SAS (Seri Bağlı SCSI), seri veri iletimini kullanan SCSI standardının yerini alan bir nesildir. SCSI gibi iş istasyonlarında kullanılır. SATA arayüzüyle tam uyumludur.

CF (Compact Flash) – Hafıza kartlarını ve 1,0 inç sabit sürücüleri bağlamak için arayüz. 2 standart vardır: Compact Flash Type I ve Compact Flash Type II, fark kalınlıktadır.

FireWire, daha yavaş olan USB 2.0'a alternatif bir arayüzdür. Taşınabilir sabit sürücüleri bağlamak için kullanılır. 400 Mb/s'ye kadar hızları destekler, ancak fiziksel hız normal hızlardan daha düşüktür. Okuma ve yazma sırasında maksimum eşik 40 MB/s'dir.

Video kartı türleri

Modern bilgisayarlar (dizüstü bilgisayarlar), performansın doğrudan bağlı olduğu çeşitli video kartlarıyla mevcuttur. grafik programları, video oynatma vb.

Şu anda kullanımda olan ve birleştirilebilen 3 tip adaptör bulunmaktadır.

Video kartı türlerine daha yakından bakalım:

  • entegre;
  • ayrık;
  • hibrit;
  • iki ayrık;
  • Hibrit SLI.

Entegre grafik kartı- Bu ucuz bir seçenektir. Video belleği ve grafik işlemcisi yoktur. Yonga seti yardımıyla grafikler merkezi işlemci tarafından işlenir, video belleği yerine RAM kullanılır. Böyle bir cihaz sistemi, genel olarak bilgisayarın performansını ve özel olarak grafik işlemenin performansını önemli ölçüde azaltır.

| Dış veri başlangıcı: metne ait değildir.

(** ** The world of a run *)

(** The module-level settings read from the environment; [None] is an unset
    variable.  [SMTP_USERNAME] is read from the same variable as
    [DEFAULT_FROM_EMAIL]. *)
Record Config : Type := mkConfig {
  MONGO_URI : option string;
  DB_NAME : option string;
  COLLECTION_NAME : option string;
  SMTP_SERVER : option string;
  SMTP_PORT : Z;
  SMTP_PASSWORD : option string;
  DEFAULT_FROM_EMAIL : option string;
  RECIPIENT_EMAIL : option string
}.

Definition SMTP_USERNAME (cfg : Config) : option string :=
  DEFAULT_FROM_EMAIL cfg.

(** Truth value of an optional string: [None] and [''] are false. *)
Definition truthy (o : option string) : bool :=
  match o with
  | Some s => negb (bool_decide (s = ""))
  | None => false
  end.

(** A cell handed to [csv.writer.writerow]: a field value or an integer. *)
Inductive cell : Type :=
  | Val : pyval → cell
  | Int : Z → cell.

Abbreviation row := (list cell).

Definition Str (s : string) : cell := Val (PStr s).

(** Exceptions the modelled calls raise. *)
Inductive exn : Type :=
  | TypeError
  | FileNotFoundError
  | MongoError
  | SMTPServerDisconnected
  | SMTPException.

(** A MIME part of a message. *)
Inductive part : Type :=
  | MIMEText (body subtype : string)
  | MIMEApplication (data : list row) (name : string).

Record message : Type := mkMessage {
  msg_subtype : string;
  msg_from : option string;
  msg_to : option string;
  msg_cc : option string;
  msg_bcc : option string;
  msg_subject : string;
  msg_parts : list part
}.

(** The steps of the SMTP conversation. *)
Inductive smtp_step : Type :=
  | Connect (host : string) (port : Z)
  | StartTls
  | Login (user password : option string)
  | SendMessage (msg : message).

Inductive smtp_stage : Type := AtConnect | AtStartTls | AtLogin | AtSend.

Global Instance smtp_stage_eq_dec : EqDecision smtp_stage.
Proof. solve_decision. Defined.

Definition stage_of (s : smtp_step) : smtp_stage :=
  match s with
  | Connect _ _ => AtConnect
  | StartTls => AtStartTls
  | Login _ _ => AtLogin
  | SendMessage _ => AtSend
  end.

(** What the program prints. *)
Inductive output : Type :=
  | Line (text : string)
  | ErrorConnecting (e : exn)
  | ErrorSending (e : exn).

(** Observable actions of a run, in order. *)
Inductive event : Type :=
  | Printed (o : output)
  | Smtp (s : smtp_step).

(** The collaborators of a run, which the program does not control: the
    settings, the document store, the clock and the mail server. *)
Record Env : Type := mkEnv {
  config : Config;
  (** the exception [MongoClient]/[server_info] raise, if any *)
  mongo_fault : option exn;
  (** the documents [collection.find(query)] returns for the 24-hour query *)
  window_records : list record;
  (** [datetime.now()] rendered for the file name and for the subject *)
  file_stamp : string;
  subject_stamp : string;
  (** the step of the SMTP conversation that fails, if any *)
  smtp_fault : option smtp_stage
}.

(** What a run changes: the files of the working directory (the rows
    written to each) and the actions performed so far. *)
Record State : Type := mkState {
  files : gmap string (list row);
  trace : list event
}.

(** ** A state and exception monad *)

Inductive result (A : Type) : Type :=
  | Ok (a : A)
  | Raise (e : exn).
Arguments Ok {A} a.
Arguments Raise {A} e.

Definition M (A : Type) : Type := State → result A * State.

Definition ret {A} (a : A) : M A := λ st, (Ok a, st).

Definition bind {A B} (c : M A) (k : A → M B) : M B :=
  λ st, match c st with
        | (Ok a, st') => k a st'
        | (Raise e, st') => (Raise e, st')
        end.
(** ** Grouping the sources *)

Lemma group_fold_sum (g : GroupStats -> Z) (h : SourceStats -> Z)
    (resolve_ip : string -> option string) resolve ips_stats groups :
  g new_group = 0 ->
  (forall ip stats grp, g (add_to_group ip stats grp) = g grp + h stats) ->
  sumZ (fun kv => g kv.2)
       (fold_left (fun ip_groups '(ip, stats) =>
                     od_update (org_name_of (hostname_of resolve_ip resolve ip))
                               (add_to_group ip stats) new_group ip_groups)
                  ips_stats groups)
  = sumZ (fun kv => g kv.2) groups + sumZ (fun kv => h kv.2) ips_stats.
Proof.
  intros H0 Hadd. revert groups.
  induction ips_stats as [|[ip stats] ips_stats IH]; intros groups; simpl; [lia|].
  rewrite IH, (sumZ_od_update g) by done. rewrite Hadd. lia.
Qed.

(** X19.  Grouping loses and invents nothing: whatever the reverse lookup
    answers, the message counts of the groups add up to those of the
    sources, and so do the DKIM and SPF passes and failures and the aligned
    messages. *)
Theorem groups_add_up_the_sources resolve_ip ips_stats resolve :
  let groups := group_ips_by_source resolve_ip ips_stats resolve in
  sumZ (fun kv => g_count kv.2) groups = sumZ (fun kv => ip_count kv.2) ips_stats
  /\ sumZ (fun kv => g_dkim_pass kv.2) groups = sumZ (fun kv => ip_dkim_pass kv.2) ips_stats
  /\ sumZ (fun kv => g_dkim_fail kv.2) groups = sumZ (fun kv => ip_dkim_fail kv.2) ips_stats
  /\ sumZ (fun kv => g_spf_pass kv.2) groups = sumZ (fun kv => ip_spf_pass kv.2) ips_stats
  /\ sumZ (fun kv => g_spf_fail kv.2) groups = sumZ (fun kv => ip_spf_fail kv.2) ips_stats
  /\ sumZ (fun kv => g_fully_aligned kv.2) groups
     = sumZ (fun kv => ip_fully_aligned kv.2) ips_stats.
Proof.
  simpl. unfold group_ips_by_source.
  split; [|split; [|split; [|split; [|split]]]].
  - by rewrite (group_fold_sum g_count ip_count resolve_ip resolve ips_stats []).
  - by rewrite (group_fold_sum g_dkim_pass ip_dkim_pass resolve_ip resolve ips_stats []).
  - by rewrite (group_fold_sum g_dkim_fail ip_dkim_fail resolve_ip resolve ips_stats []).
  - by rewrite (group_fold_sum g_spf_pass ip_spf_pass resolve_ip resolve ips_stats []).
  - by rewrite (group_fold_sum g_spf_fail ip_spf_fail resolve_ip resolve ips_stats []).
  - by rewrite (group_fold_sum g_fully_aligned ip_fully_aligned
                  resolve_ip resolve ips_stats []).
Qed.

(** *** Every source is in the group of its organization *)

Lemma grouped_ips_update name ip stats groups :
  Permutation (grouped_ips (od_update name (add_to_group ip stats) new_group groups))
              (ip :: grouped_ips groups).
Proof.
  unfold grouped_ips, od_update.
  induction groups as [|[k0 g0] groups IH]; simpl.
  - done.
  - destruct (decide (k0 = name)) as [->|Hne]; simpl.
    + rewrite <- app_assoc. simpl. symmetry. apply Permutation_middle.
    + rewrite IH. symmetry. apply Permutation_middle.
Qed.

Lemma group_fold_ips resolve_ip resolve ips_stats groups :
  Permutation
    (grouped_ips
       (fold_left (fun ip_groups '(ip, stats) =>
                     od_update (org_name_of (hostname_of resolve_ip resolve ip))
                               (add_to_group ip stats) new_group ip_groups)
                  ips_stats groups))
    (grouped_ips groups ++ map fst ips_stats).
Proof.
  revert groups. induction ips_stats as [|[ip stats] ips_stats IH]; intros groups; simpl.
  - by rewrite app_nil_r.
  - rewrite IH, grouped_ips_update. simpl. by rewrite <- Permutation_middle.
Qed.

Lemma group_fold_named resolve_ip resolve ips_stats groups :
  Forall (fun kv => Forall (fun ip => org_name_of (hostname_of resolve_ip resolve ip) = kv.1)
                           (g_ips kv.2)) groups ->
  NoDup (map fst groups) ->
  let groups' :=
    fold_left (fun ip_groups '(ip, stats) =>
                 od_update (org_name_of (hostname_of resolve_ip resolve ip))
                           (add_to_group ip stats) new_group ip_groups)
              ips_stats groups in
  Forall (fun kv => Forall (fun ip => org_name_of (hostname_of resolve_ip resolve ip) = kv.1)
                           (g_ips kv.2)) groups'
  /\ NoDup (map fst groups').
Proof.
  revert groups. induction ips_stats as [|[ip stats] ips_stats IH];
    intros groups Hnamed Hnd; simpl; [done|].
  apply IH; [|by apply od_set_NoDup].
  apply Forall_forall. intros [name g] Hin.
  apply od_set_elem in Hin as [[-> ->]|Hin].
  - simpl. apply Forall_app. split; [|by repeat constructor].
    destruct (od_get _ groups) as [g0|] eqn:Hget; simpl; [|constructor].
    apply od_get_Some_elem in Hget.
    apply (proj1 (Forall_forall _ _) Hnamed _ Hget).
  - apply (proj1 (Forall_forall _ _) Hnamed _ Hin).
Qed.

(** X20.  The groups partition the sources: the addresses of the groups,
    taken together, are the addresses of the sources, each as often as it is
    a key; every address is in the group named after the organization of its
    host name; and no two groups have the same name. *)
Theorem groups_partition_the_sources resolve_ip ips_stats resolve :
  let groups := group_ips_by_source resolve_ip ips_stats resolve in
  Permutation (grouped_ips groups) (map fst ips_stats)
  /\ Forall (fun kv =>
               Forall (fun ip => org_name_of (hostname_of resolve_ip resolve ip) = kv.1)
                      (g_ips kv.2)) groups
  /\ NoDup (map fst groups).
Proof.
  simpl. unfold group_ips_by_source. split.
  - by rewrite group_fold_ips.
  - apply group_fold_named; constructor.
Qed.
(** * svupa: client-side mirror of a remote table

    A shallow embedding of [src/utils/table.ts], [src/utils/tableRow.ts] and
    [src/utils/tableStore.ts], and the properties of the reconciliation
    engine proved over it.

    Conventions of the embedding.
    - JavaScript values are the inductive [jsval]; reading a property of
      [undefined] or [null] throws, which is the [Throw TypeError] result.
    - Numbers are mathematical integers ([Z]); no row of the development
      holds a fractional number or [NaN].
    - A [Map] is an association list in insertion order ([JsMap]).
    - A method that mutates [this] and may throw is a function from the
      table to an [outcome], which keeps the table as it was when the
      exception left the method.
    - [update] and [delete] are cut at their single [await]: the part
      before it ([update_begin], [delete_begin]) and the part after it
      ([update_settle], [delete_settle]); the remote answer is an input of
      the second part, and other calls may run in between.
    - [_addInitialRows] runs against a backend given as a function from
      queries to answers, and reports the queries it awaited.
    - Files of the repository that are not among the sources
      ([primaryKeys.ts], [condition.ts], [mapStore.ts]) appear through what
      the three files use of them. *)

From Stdlib Require Import List ZArith Bool String Lia.
Import ListNotations.
Open Scope string_scope.
Open Scope Z_scope.

(* ================================================================== *)
(** ** JavaScript values *)

(** Primitive values. *)
Inductive prim : Type :=
| PUndefined
| PNull
| PBool (b : bool)
| PNum (n : Z)
| PStr (s : string).

(** The objects the three source files pass around.  Columns of a plain
    row hold primitives.
    - [VObj]: a plain row object ([Partial<T>], a fetched or pushed row);
    - [VTableRow]: an instance of class [TableRow] (fields [data], [id]);
    - [VClone]: what [structuredClone] makes of a [TableRow]: a plain
      object with the same two fields, no longer an instance of the class;
    - [VBackupRow]: a [BackupRow<T>] (fields [row], [subscribers]). *)
Inductive jsval : Type :=
| VPrim (p : prim)
| VObj (fields : list (string * prim))
| VTableRow (data : jsval) (id : string)
| VClone (data : jsval) (id : string)
| VBackupRow (row : jsval) (subscribers : Z).

Definition undefined : jsval := VPrim PUndefined.

Inductive exn : Type :=
| TypeError                  (* property read on undefined or null *)
| RowNotFoundInBackup        (* new Error("Row not found in backup") *)
| KeyError.                  (* whatever primaryKeys.generateRowID may throw *)

Inductive result (A : Type) : Type :=
| Ok (a : A)
| Throw (e : exn).
Arguments Ok {A} a.
Arguments Throw {A} e.

Definition rbind {A B} (r : result A) (k : A -> result B) : result B :=
  match r with
  | Ok a => k a
  | Throw e => Throw e
  end.

Declare Scope result_scope.
Delimit Scope result_scope with result.
Notation "'let?' x ':=' r 'in' k" := (rbind r (fun x => k))
  (at level 10, x pattern, r at level 100, k at level 200) : result_scope.

Definition prim_eq_dec (p q : prim) : {p = q} + {p <> q}.
Proof.
  decide equality;
    [apply bool_dec | apply Z.eq_dec | apply string_dec].
Defined.

(** [ToBoolean] of a primitive. *)
Definition prim_truthy (p : prim) : bool :=
  match p with
  | PUndefined | PNull => false
  | PBool b => b
  | PNum n => negb (n =? 0)
  | PStr s => negb (String.eqb s "")
  end.

(** [ToBoolean]: every object is truthy. *)
Definition truthy (v : jsval) : bool :=
  match v with
  | VPrim p => prim_truthy p
  | _ => true
  end.

(** [v instanceof TableRow]. *)
Definition instanceof_TableRow (v : jsval) : bool :=
  match v with
  | VTableRow _ _ => true
  | _ => false
  end.

Fixpoint lookup_field (k : string) (fs : list (string * prim)) : prim :=
  match fs with
  | [] => PUndefined
  | (k', p) :: fs' => if String.eqb k k' then p else lookup_field k fs'
  end.

(** [v[k]], for the keys the sources read: the columns of a row and the
    fields [data], [id], [row], [subscribers].  What a value inherits from
    its prototype (such as [toString]) and the [length] and indices of a
    string are not columns of a row and are left out. *)
Definition get_prop (v : jsval) (k : string) : result jsval :=
  match v with
  | VPrim PUndefined | VPrim PNull => Throw TypeError
  | VPrim _ => Ok undefined
  | VObj fs => Ok (VPrim (lookup_field k fs))
  | VTableRow d i | VClone d i =>
      if String.eqb k "data" then Ok d
      else if String.eqb k "id" then Ok (VPrim (PStr i))
      else Ok undefined
  | VBackupRow r n =>
      if String.eqb k "row" then Ok r
      else if String.eqb k "subscribers" then Ok (VPrim (PNum n))
      else Ok undefined
  end.

(** [v.id], used as a [Map] key.  No object of the development holds an
    object under [id], so the key is a primitive. *)
Definition get_id (v : jsval) : result prim :=
  match v with
  | VPrim PUndefined | VPrim PNull => Throw TypeError
  | VPrim _ => Ok PUndefined
  | VObj fs => Ok (lookup_field "id" fs)
  | VTableRow _ i | VClone _ i => Ok (PStr i)
  | VBackupRow _ _ => Ok PUndefined
  end.

(** [structuredClone(v)]: a deep copy.  Values are immutable here, so the
    copy has the same content; a class instance comes back as a plain
    object. *)
Definition structuredClone (v : jsval) : jsval :=
  match v with
  | VTableRow d i => VClone d i
  | _ => v
  end.

(* ================================================================== *)
(** ** [Map]: association list in insertion order, keys compared by value *)

Module JsMap.
Section Ops.
Variable V : Type.

Definition t := list (prim * V).

Definition empty : t := [].

Fixpoint get (k : prim) (m : t) : option V :=
  match m with
  | [] => None
  | (k', v) :: m' => if prim_eq_dec k k' then Some v else get k m'
  end.

Definition has (k : prim) (m : t) : bool :=
  match get k m with
  | Some _ => true
  | None => false
  end.

(** [set]: an existing key keeps its place, a new one goes last. *)
Fixpoint set (k : prim) (v : V) (m : t) : t :=
  match m with
  | [] => [(k, v)]
  | (k', v') :: m' =>
      if prim_eq_dec k k' then (k, v) :: m' else (k', v') :: set k v m'
  end.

Genellikle bütçe PC veya dizüstü bilgisayar yapılandırmalarında kullanılır. Ofis uygulamalarıyla çalışmanıza, fotoğraf ve videoları izlemenize ve düzenlemenize olanak tanır, ancak modern oyunları oynamak imkansızdır. Yalnızca minimum sistem gereksinimlerine sahip eski seçenekler mevcuttur.